The results presented in this study shows that the use of in situ microbial biopolymer formation is promising to improve the erosion resistance of soils. Meanwhile, it is found that the in situ microbial biopolymer formation appears to be less effective in enhancing the erosion resistance, compared to the other biochemical agents, because the quantity of biopolymer produced by bacteria was fairly small (less than 2% pore saturation).
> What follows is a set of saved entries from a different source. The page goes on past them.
Lemma read_section_ok s l :
  sok s l → kind s = HCURL_STREAM_DOWNLOAD →
  ∃ r s' l', read_section s = Some (r, s', []) ∧
    match r with
    | Read_chunk d n resume =>
        ∃ b c, l = c :: l' ∧ d = Some b ∧ n = Zlen b ∧ b = remaining c ∧ resume = paused s ∧
          s' = popped s ∧ sec s l s' l' [] [] [] b
    | Read_none result code =>
        s' = s ∧ l' = l ∧ l = [] ∧
        (result, code) =
          (if closed s then (HCURL_STREAM_READ_CLOSED, CURLE_ABORTED_BY_CALLBACK)
           else if terminal_set s then
             (if bool_decide (terminal_code s = CURLE_OK) then HCURL_STREAM_READ_EOF
              else HCURL_STREAM_READ_ERROR, terminal_code s)
           else (HCURL_STREAM_READ_WOULD_BLOCK, CURLE_OK))
    end.
Proof.
  intros Hs Hk. pose proof Hs as [Hh Hr Hw Hc Ho]. unfold read_section.
  cbv [mbind M_bind gets mret M_ret]. destruct l as [|c l].
  - destruct (h_count s [] Hh) as [Hn _]. cbn in Hn. rewrite bool_decide_false by lia.
    destruct (closed s); [by eexists (Read_none _ _), s, []|].
    destruct (terminal_set s); by eexists (Read_none _ _), s, [].
  - destruct (head_chunk s c l Hh) as (Hg & Hok & Hn). rewrite bool_decide_true by done.
    rewrite Hg. destruct (pop_head_ok s c l Hh) as [Hp Hh']. rewrite Hp.
    eexists _, _, l. split; [reflexivity|]. cbn.
    pose proof Hok as (b & Hd & Hl & Hoff & Hmax).
    specialize (Ho Hk). apply Forall_cons in Ho as [Ho _].
    assert (remaining c = b) as Hrem by (unfold remaining; by rewrite Ho, Hd).
    exists b, c. do 6 (split; [done|]). rewrite <- Hrem. apply sec_pop; [done| |].
    + destruct (write_waiter_present s); [|done]. by destruct (Hw eq_refl) as (? & _); congruence.
    + by apply chunk_ok_remaining.
Qed.

(** Storing a chunk wakes a reader that sleeps. *)
Lemma sec_push s l copy :
  sok s l → count s ≠ capacity s → 0 < Zlen copy ≤ SIZE_MAX → closed s = false →
  push_tail copy s = Some ((), pushed s copy, []) ∧
  sec s l (unread (pushed s copy)) (l ++ [Chunk (Some copy) (Zlen copy) 0])
    [] (ptrs (read_out s)) copy [] ∧ fresh_out (read_out s).
Proof.
  intros Hs Hne Hcopy Hcl. pose proof Hs as [Hh Hr Hw Hc Ho].
  destruct (push_tail_ok s l copy Hh Hne Hcopy) as [Hp Hh']. split; [done|].
  destruct (sok_unread s l Hs) as [_ Hf]. split; [|done].
  destruct (h_count s l Hh) as [Hn Hle].
  assert (write_waiter_present s = false) as Hww.
  { destruct (write_waiter_present s); [|done]. destruct (Hw eq_refl) as (_ & ? & _). lia. }
  assert (unread (pushed s copy) = pushed (unread s) copy) as E
    by (unfold unread; cbn; by destruct (read_waiter_present s)).
  split; [|split].
  - unfold unread. cbn. destruct (read_waiter_present s) eqn:Erw.
    + split; cbn; rewrite ?Hww, ?Hcl; try done; [by apply (holds_same (pushed s copy))|].
      intros Hk. apply Forall_app. split; [by apply Ho|]. by repeat constructor.
    + split; cbn; rewrite ?Hww, ?Hcl, ?Erw; try done.
      intros Hk. apply Forall_app. split; [by apply Ho|]. by repeat constructor.
  - rewrite E. cbn. change (pending (pushed (unread s) copy)) with (pending (unread s)).
    by rewrite pending_unread.
  - split; [unfold unread; cbn; by destruct (read_waiter_present s)|]. left.
    split; [unfold unread; cbn; by destruct (read_waiter_present s)|].
    split; [|by rewrite Hcl]. by rewrite bytes_snoc.
Qed.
Increasing the sucrose concentration in the nutrient solution to be injected or increasing the injection volume of nutrient solution, whether it is periodic or continuous injection, can be considered as a way to increase the amount of microbial biopolymer formation in situ.

For field application, a nutrient solution with a high population of model bacteria can be continuously or periodically injected into ground that needs treatment, where the injected bacteria are expected to produce EPS and enhance the erosion resistance. This is referred to as a bioaugmentation strategy. Alternatively, using a biostimulation strategy, we can design the nutrient composition to selectively stimulate certain groups of indigenous bacteria in the ground to produce EPS, and the designed nutrient solution can be injected. However, further investigation is warranted to find a suitable and efficient method to be applicable for various field conditions including the ground with fast fluid flows. In addition, because dextran is known to be biodegradable by a particular class of enzymes known as dextranases, which are produced by a variety of fungi species (Pleszczyńska et al. 1997; Khalikova et al. 2005), the long-term durability of the biopolymer of particular interest should also be examined with various environmental factors prior to field applications.